Collected data entries
++++++++

Lemma merged_adjacent (segments : list (num * num)) (silence_threshold_sec : num)
    i a b :
  nth_error (merge_speech_segments_from_tuples segments silence_threshold_sec) i
  = Some a ->
  nth_error (merge_speech_segments_from_tuples segments silence_threshold_sec) (S i)
  = Some b ->
  n_lt (n_sub (fst b) (snd a)) (n_mul silence_threshold_sec (of_int 1000)) = false.
Proof.
  rewrite merge_is_sweep. unfold reference_merge.
  destruct (sorted segments) as [|[s e] rest]; [destruct i; discriminate|].
  destruct (sweep_apart (n_mul silence_threshold_sec (of_int 1000)) rest s e)
    as (ce' & out & -> & Hap).
  apply (apart_adjacent _ _ _ _ _ _ _ Hap).
Qed.

End WithArith.

(** ** The rational model is the code on exact arithmetic *)

Lemma Qle_bool_Qltb (a b : Q) : Qle_bool a b = negb (Merger.Qltb b a).
Proof.
  unfold Qle_bool, Merger.Qltb, Qcompare, Z.leb.
  rewrite (Z.compare_antisym (Qnum a * QDen b) (Qnum b * QDen a)).
  destruct (Qnum a * QDen b ?= Qnum b * QDen a)%Z; reflexivity.
Qed.

Lemma insert_on_rationals (x : Q * Q) (r : list (Q * Q)) :
  Merger.insert_by_start x r = Code.insert_by_start (A := exact) x r.
Proof.
  destruct x as [xs xe].
  induction r as [|[ys ye] r IH]; [reflexivity|].
  cbn [Merger.insert_by_start Code.insert_by_start fst].
  rewrite Qle_bool_Qltb, IH.
  change (@n_lt exact ys xs) with (Merger.Qltb ys xs).
  destruct (Merger.Qltb ys xs); reflexivity.
Qed.

Lemma sorted_on_rationals (l : list (Q * Q)) :
  Merger.sorted l = Code.sorted (A := exact) l.
Proof.
  induction l as [|x l IH]; [reflexivity|].
  cbn [Merger.sorted Code.sorted]. rewrite IH. apply insert_on_rationals.
Qed.

Lemma sweep_on_rationals (t : Q) (rest : list (Q * Q)) : forall cs ce,
  Merger.reference_sweep t cs ce rest = Code.reference_sweep (A := exact) t cs ce rest.
Proof.
  induction rest as [|[ns ne] rest IH]; intros cs ce; [reflexivity|].
  cbn [Merger.reference_sweep Code.reference_sweep].
  change (@n_lt exact (@n_sub exact ns ce) t) with (Merger.Qltb (ns - ce) t).
  destruct (Merger.Qltb (ns - ce) t); rewrite IH; [|reflexivity].
  rewrite <- MergerFacts.py_max_Qmax. reflexivity.
Qed.

Lemma merge_on_rationals (l : list (Q * Q)) (t : Q) :
  Merger.merge_speech_segments_from_tuples l t
  = Code.merge_speech_segments_from_tuples (A := exact) l t.
Proof.
  rewrite MergerFacts.merge_eq_reference, merge_is_sweep.
  unfold Merger.reference_merge, Code.reference_merge.
  rewrite sorted_on_rationals.
  destruct (Code.sorted (A := exact) l) as [|[s e] rest]; [reflexivity|].
  apply sweep_on_rationals.
Qed.

Lemma srt_time_on_rationals (ms : Q) :
  Srt.milliseconds_to_srt_time ms = Code.milliseconds_to_srt_time (A := exact) ms.
Proof. reflexivity. Qed.

(** ** Comparisons of binary64 *)

Lemma float_ltb_leb (a b : PrimFloat.float) :
  PrimFloat.ltb a b = true -> PrimFloat.leb a b = true.
Proof.
  rewrite FloatAxioms.ltb_spec, FloatAxioms.leb_spec.
  unfold SpecFloat.SFltb, SpecFloat.SFleb.
  destruct (SpecFloat.SFcompare (FloatOps.Prim2SF a) (FloatOps.Prim2SF b)) as [[]|];
    congruence.
Qed.

Lemma float_eqb_leb (a b : PrimFloat.float) :
  PrimFloat.eqb a b = true -> PrimFloat.leb a b = true.
Proof.
  rewrite FloatAxioms.eqb_spec, FloatAxioms.leb_spec.
  unfold SpecFloat.SFeqb, SpecFloat.SFleb.
  destruct (SpecFloat.SFcompare (FloatOps.Prim2SF a) (FloatOps.Prim2SF b)) as [[]|];
    congruence.
Qed.

Lemma pad_segment_binary64 speech_pad_ms (audio_length_ms : PrimFloat.float)
    (raw : PrimFloat.float * PrimFloat.float) :
  PrimFloat.leb PrimFloat.zero
    (fst (pad_segment (A := binary64) speech_pad_ms audio_length_ms raw)) = true /\
  (PrimFloat.eqb audio_length_ms audio_length_ms = true ->
   PrimFloat.leb (snd (pad_segment (A := binary64) speech_pad_ms audio_length_ms raw))
     audio_length_ms = true).
Proof.
  unfold pad_segment, py_max, py_min. cbn [fst snd]. split.
  - destruct (@n_lt binary64 (of_int 0) _) eqn:E; [|reflexivity].
    apply float_ltb_leb. exact E.
  - intros Hnan. destruct (@n_lt binary64 _ audio_length_ms) eqn:E.
    + apply float_ltb_leb. exact E.
    + apply float_eqb_leb. exact Hnan.
Qed.

End CodeFacts.

(* ===================================================================== *)
(** * The merger, the padding and the cue times as the code computes them *)
(* ===================================================================== *)

(** The statements below hold on every arithmetic, so on Python's too; the
    evaluated cases are on binary64, where [1.001 * 1000] is
    [1000.9999999999999] and [4.02 * 1000] is [4019.9999999999995]. *)
Module CodeClaims.
Import Srt Arithmetic Code CodeFacts.
Import PrimFloat.
Local Set Warnings "-inexact-float".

++++++++

◆ Problem requirements ◆
Where does the string "SpecFloat" appear in the records above? Return every line that holds it.

◆ Task answer ◆
  unfold SpecFloat.SFltb, SpecFloat.SFleb.
  destruct (SpecFloat.SFcompare (FloatOps.Prim2SF a) (FloatOps.Prim2SF b)) as [[]|];
  unfold SpecFloat.SFeqb, SpecFloat.SFleb.
  destruct (SpecFloat.SFcompare (FloatOps.Prim2SF a) (FloatOps.Prim2SF b)) as [[]|];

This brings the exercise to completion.